* [Problem to solve]:
Scan the records below for the string "untagged" and return every line where it appears.

* [Recorded data]:
(* ===== verification/TaskStore.v ===== *)
(** * The task store (crates/llmenv-task/src/lib.rs, session.rs, store_lock.rs)

    One JSON file per task under [tasks/] and one per session under
    [tasks/sessions/]. The model keeps the two folders as they are on disk: a
    file name mapped to what a read of that file gives. A file can fail to be
    read, hold text that is not a task, or hold a task whose [slug] is not the
    name of the file, because a person can edit it.

    [Platform] is what the code takes from outside the repository: the JSON
    texts of serde_json, the order in which the operating system lists a
    folder, the clock, the time formats of humantime, and [ps]. [PlatformLaws]
    states what the code relies on. *)

From S2P Require Import Prelude RustStr Names Slug TaskData.

(** [std::io::ErrorKind], as far as the code looks at it. *)
Inductive io_kind := NotFound | InvalidData | PermissionDenied | OtherIo.
Global Instance io_kind_eq_dec : EqDecision io_kind.
Proof. solve_decision. Defined.

(** What a read of a file gives: its text, or an I/O error (no permission, a FIFO,
    a file past the size cap, a dangling link). *)
Inductive node (text : Type) := NText (t : text) | NBroken (k : io_kind).
Arguments NText {text} t.
Arguments NBroken {text} k.

Inductive dir_status := Missing | Uncreatable | Unlistable | Present.

Record dir (text : Type) := mkDir {
  d_status : dir_status;
  d_files : gmap string (node text);
  d_bad : nat;              (** entries of the listing that fail *)
  d_ro : gset string }.     (** names whose write or removal fails *)
Arguments mkDir {text}.
Arguments d_status {text}.
Arguments d_files {text}.
Arguments d_bad {text}.
Arguments d_ro {text}.

Inductive dirent (text : Type) := DEntry (name : string) (n : node text) | DEntryErr.
Arguments DEntry {text} name n.
Arguments DEntryErr {text}.

Class Platform := {
  text : Type;
  task_to_json : Task → text;
  task_from_json : text → option Task;
  session_to_json : Session → text;
  session_from_json : text → option Session;
  readdir : dir text → list (dirent text);
  clock : nat → string;                   (** the time of a reading, in RFC 3339 *)
  system_now : nat → Z;                   (** the same reading, in nanoseconds *)
  parse_rfc3339 : string → option Z;      (** humantime *)
  format_duration : N → string;           (** humantime, of whole seconds *)
  ps_etime : N → option string }.         (** the output of a [ps -o etime=] that worked *)

(** What the code relies on: serde_json reads back what it wrote, and a folder
    listing holds each entry once, in any order. *)
Class PlatformLaws `{Platform} := {
  task_json_roundtrip : ∀ t, task_from_json (task_to_json t) = Some t;
  session_json_roundtrip : ∀ s, session_from_json (session_to_json s) = Some s;
  readdir_perm : ∀ d, readdir d ≡ₚ
    (uncurry DEntry <$> map_to_list (d_files d)) ++ replicate (d_bad d) DEntryErr }.

(** A value read from the environment: [std::env::var]. *)
Inductive env_var := NotPresent | NotUnicode | Value (s : string).

(** ** Errors

    An [anyhow::Error] is an I/O error, a JSON error or a message, under any number
    of contexts. The code never reads a message back; it only asks whether the
    cause is an I/O error of some kind. *)

Inductive ctx :=
| CMakeStore | CLockStore
| CReadTask (slug : string) | CParseTask (slug : string)
| CReadTasksDir | CReadTasksEntry | CReadTaskFile (file : string) | CParseTaskFile (file : string)
| CReadSessionsDir | CReadSessionsEntry
| CReadSessionFile (file : string) | CParseSessionFile (file : string)
| CTouch (session_id : string)
| CListSessions (input : string)
| CAncestorUnreadable (child parent : string)
| CCheckParent (new_parent slug current : string)
| CReopenParent (parent task : string)
| CReopenSave (task : string) (reopened : list string)
| CUntag (task session_id : string) (earlier : nat)
| CAbandon (id : string) (earlier : nat)
| CStaysOpen (id : string) (untagged : nat)
| COverrideNote (task note : string)
| CSessionOverrideNote (id : string)
| CDeleteTask (slug : string) (earlier total : nat) (session_id : string)
| CStoreUnreadable
| COwnerLessDelete (id : string).

Inductive msg :=
| MBadSlug (slug : string)
| MBadIdentifier (input : string)
| MBadSessionId (id : string)
| MVarNotUtf8 (name : string)
| MNoTask (input : string)
| MManyTasks (input : string) (candidates : list string)
| MStoreNotRead (name : string)
| MStartDone (slug : string)
| MBlocked (slug : string) (unmet : list string)
| MQueueBlock (text : string)
| MSubTaskNoParent (child current : string)
| MAncestorLoop (child parent : string)
| MParentMissing (child parent : string)
| MParentDone (parent child : string)
| MParentCannotStart (child text : string)
| MBlockerLoop (slug : string)
| MNeverStarted (slug : string)
| MUndoneChildren (text : string)
| MWaitDone (slug : string)
| MSelfBlock (slug : string)
| MSelfParent (slug : string)
| MOwnAncestor (new_parent slug : string)
| MParentChainLoop (slug new_parent current : string)
| MParentChainMissing (slug new_parent current : string)
| MNoteRange (idx : N) (len : nat)
| MNoNote (id : string)
| MParentNotFound (parent : string)
| MParentOtherSession (parent session : string)
| MParentNoSession (parent : string)
| MChildOfDone (parent : string)
| MChildOfNoSession (parent session : string)
| MChildOtherSession (parent : string)
| MReopenNotDone (refused : list (string * TaskState))
| MReopenDoneParent (task parent : string)
| MNoSession (id : string)
| MReadSession (id : string) (k : io_kind)
| MParseSession (id : string)
| MSessionClosedResume (id : string)
| MSessionClosedChange (id : string)
| MSessionAlreadyClosed (id : string)
| MUnfinished (id : string) (tasks : list (string * string * string))
| MCheckpoint (text : string)
| MNamedNotOpen (id : string)
| MCheckedNotOpen (id : string)
| MNoOpenSession
| MAmbiguous (text : string)
| MForeignSession (id : string)
| MTaskNotInStore (slug : string)
| MNoTaskChecked (input : string)
| MWrongOther (slug owner named : string)
| MWrongOtherSession (session_id named : string)
| MNotCaller (what why : string)
| MOwnerLessDelete (reason : string).

Inductive error :=
| EIo (k : io_kind)
| EJson
| ECtx (c : ctx) (e : error)
| EMsg (m : msg).

(** [err.downcast_ref::<std::io::Error>()]. *)
Fixpoint io_error_of (e : error) : option io_kind :=
  match e with
  | EIo k => Some k
  | ECtx _ e => io_error_of e
  | EJson | EMsg _ => None
  end.
Definition is_not_found (e : error) : bool := bool_decide (io_error_of e = Some NotFound).

(** Text recorded for the agent ([llmenv_util::agent_notice]). *)
Inductive notice :=
| NSkippedEntry
| NSkippedUnreadable (file : string) (refused : bool)
| NSkippedCorrupt (file : string)
| NTouchFailed (session_id : string) (e : error).

(** ** The world *)

Inductive which := Tasks | Sessions.

Section world.
Context `{Platform}.

Record world := mkWorld {
  w_tasks : dir text;
  w_sessions : dir text;
  w_lockable : bool;
  w_tick : nat;                 (** clock readings so far *)
  w_session_var : env_var;      (** CLAUDE_CODE_SESSION_ID *)
  w_pid_var : env_var;          (** CLAUDE_PID *)
  w_notices : list notice }.

Definition w_dir (k : which) (w : world) : dir text :=
  match k with Tasks => w_tasks w | Sessions => w_sessions w end.
Definition set_dir (k : which) (d : dir text) (w : world) : world :=
  match k with
  | Tasks => mkWorld d (w_sessions w) (w_lockable w) (w_tick w)
               (w_session_var w) (w_pid_var w) (w_notices w)
  | Sessions => mkWorld (w_tasks w) d (w_lockable w) (w_tick w)
               (w_session_var w) (w_pid_var w) (w_notices w)
  end.
Definition set_files (f : gmap string (node text)) (d : dir text) : dir text :=
  mkDir (d_status d) f (d_bad d) (d_ro d).
Definition set_status (s : dir_status) (d : dir text) : dir text :=
  mkDir s (d_files d) (d_bad d) (d_ro d).
Definition tick (w : world) : world :=
  mkWorld (w_tasks w) (w_sessions w) (w_lockable w) (S (w_tick w))
    (w_session_var w) (w_pid_var w) (w_notices w).
Definition add_notice (n : notice) (w : world) : world :=
  mkWorld (w_tasks w) (w_sessions w) (w_lockable w) (w_tick w)
    (w_session_var w) (w_pid_var w) (w_notices w ++ [n]).
(* ===== verification/Forest.v ===== *)
(** * Listing and picking tasks (crates/llmenv-task/src/lib.rs)

    The order of [task ls]: the sessions as groups, each group as a forest of
    parents and children; and the current and the next task of a session, which use
    the same order. *)

From S2P Require Import Prelude RustStr Names Slug TaskData TaskStore Blockers Relation.

(** [DisplayRow]. *)
Record DisplayRow := mkRow { r_depth : nat; r_task : Task }.

Definition filter_by_state (tasks : list Task) (states : list TaskState) : list Task :=
  if decide (states = []) then tasks else filter (λ t, t_state t ∈ states) tasks.

Definition session_rank (key : option string) (priority : list string) : nat * nat * string :=
  match key with
  | Some id =>
    match position (λ p, p = id) priority with
    | Some i => (0, i, "")
    | None => (1, 0, id)
    end
  | None => (2, 0, "")
  end.

(** The order of Rust tuples: lexicographic. *)
Definition rank_le (x y : nat * nat * string) : Prop :=
  let '(a, b, s) := x in
  let '(c, d, t) := y in
  a < c ∨ a = c ∧ (b < d ∨ b = d ∧ str_le s t).
Global Instance rank_le_dec : RelDecision rank_le.
Proof. intros [[a b] s] [[c d] t]. unfold rank_le. apply _. Defined.

Definition key_le (priority : list string) (k k' : option string) : Prop :=
  rank_le (session_rank k priority) (session_rank k' priority).
Global Instance key_le_dec priority : RelDecision (key_le priority).
Proof. intros k k'. unfold key_le. apply _. Defined.

(** ** One group *)

Definition present (group : list Task) : gset string := list_to_set (t_slug <$> group).

(** [children.get(slug)]: the tasks whose parent is [slug], when it is in the group. *)
Definition kids (group : list Task) (slug : string) : list Task :=
  merge_sort queue_order
    (filter (λ t, t_parent t = Some slug ∧ slug ∈ present group) group).

Definition has_present_parent (group : list Task) (t : Task) : Prop :=
  match t_parent t with Some p => p ∈ present group | None => False end.
Global Instance has_present_parent_dec group t : Decision (has_present_parent group t).
Proof. unfold has_present_parent. destruct (t_parent t); apply _. Defined.

Definition roots (group : list Task) : list Task :=
  merge_sort queue_order (filter (λ t, ¬ has_present_parent group t) group).

Definition display := (gset string * list DisplayRow)%type.

Fixpoint visit_all (rec : Task → display → option display) (ts : list Task) (st : display)
  : option display :=
  match ts with
  | [] => Some st
  | t :: ts => st ← rec t st; visit_all rec ts st
  end.

(** [visit]. Each call that goes on adds a slug to [visited], so the recursion ends;
    [fuel] stands for that and [visit_spec] shows that it does not run out. *)
Fixpoint visit (fuel : nat) (group : list Task) (depth : nat) (task : Task) (st : display)
  : option display :=
  match fuel with
  | 0 => None
  | S fuel =>
    let '(visited, rows) := st in
    if decide (t_slug task ∈ visited) then Some (visited, rows)
    else
      visit_all (visit fuel group (S depth)) (kids group (t_slug task))
        ({[t_slug task]} ∪ visited, rows ++ [mkRow depth task])
  end.
Lemma finish_session_ok id abandon_open w w' out :
  world_ok w → finish_session id abandon_open w = (Ok out, w') →
  ∃ s now note ts w1,
    is_valid_short_name id = true ∧ lookup_session w id = Some s ∧ s_id s = id ∧ is_open s ∧
    tasks_of w id ts ∧ (abandon_open = false → Forall (λ t, t_state t = Done) ts) ∧
    (∀ slug, is_valid_short_name slug = true →
      lookup_task w' slug = untag_one id now note <$> lookup_task w slug) ∧
    session_files w1 = session_files w ∧ save_session (set_finished_at (Some now) s) w1 = (Ok tt, w') ∧
    (abandon_open = false → task_files w1 = task_files w) ∧
    let us := untagged now note <$> filter (λ t, t_state t ≠ Done) ts in
    out = mkFinish (set_finished_at (Some now) s) (length ts - length us) (length ts) us.
Proof.
  intros Hok. unfold finish_session.
  intros [(e & He & Hf)|(w1 & Hf1 & Hok1 & H)]%with_store_lock_inv; [done|]. specialize (Hok1 Hok).
  read_step H as [(e & _ & He & Hf2)|(s & w2 & Hs & _ & _ & H)]; [done|].
  apply load_existing_session_inv in Hs as [-> Hs]. destruct (Hs s eq_refl) as [Hv Hl]. clear Hs.
  pose proof (sessions_wf_id _ _ _ (ok_sessions _ Hok1) Hv Hl) as Hid.
  case_decide as Hop; [|done].
  read_step H as [(e & _ & He & Hf2)|(ts & w2 & Hts & _ & _ & H)]; [done|].
  apply try_tasks_in_session_inv in Hts as [-> Hts]. destruct (Hts ts eq_refl Hok1) as [Hnd Hin].
  rewrite Hid in *. clear Hts. case_decide as Hun; [done|].
  read_step H as [(e & He & _)|(now & w2 & _ & Hf2 & Hok2 & H)]; [done|]. specialize (Hok2 Hok1).
  pose proof (transitivity Hf1 Hf2) as Hf.
  assert (Hto : tasks_of w2 id ts).
  { split; [done|]. intros t. by rewrite Hin, (same_files_task _ _ _ Hf2). }
  assert (Hnone : abandon_open = false → Forall (λ t, t_state t = Done) ts).
  { intros ->. apply unfinished_nil. destruct (decide (filter (λ t, t_state t ≠ Done) ts = [])); [done|].
    destruct Hun. done. }
  apply st_bind_ok in H as (us & w3 & Hu & H). apply st_bind_ok in H as ([] & w4 & Hsv & [= <- <-]).
  apply with_context_ok in Hsv. pose proof Hu as Hu'.
  apply untag_unfinished_ok in Hu as (Hsf & -> & Hlt); [|done..].
  eexists s, now, _, ts, w3. split_and!; try done.
  - by rewrite <-(same_files_session _ _ _ Hf1).
  - destruct Hto as [_ Hto]. split; [done|]. intros t. by rewrite Hto, (same_files_task _ _ _ Hf).
  - intros slug Hvs. rewrite <-(same_files_task _ _ _ Hf), <-Hlt by done.
    apply save_session_spec in Hsv as [Ht1 _]. unfold lookup_task. by rewrite Ht1.
  - rewrite Hsf. by destruct Hf.
  - intros Ha. unfold untag_unfinished in Hu'. rewrite (untag_loop_done _ _ _ _ _ _ (Hnone Ha)) in Hu'.
    simplify_eq. by destruct Hf.
  - by rewrite length_fmap.
Qed.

* [Solution for this problem]:
| CStaysOpen (id : string) (untagged : nat)
    let us := untagged now note <$> filter (λ t, t_state t ≠ Done) ts in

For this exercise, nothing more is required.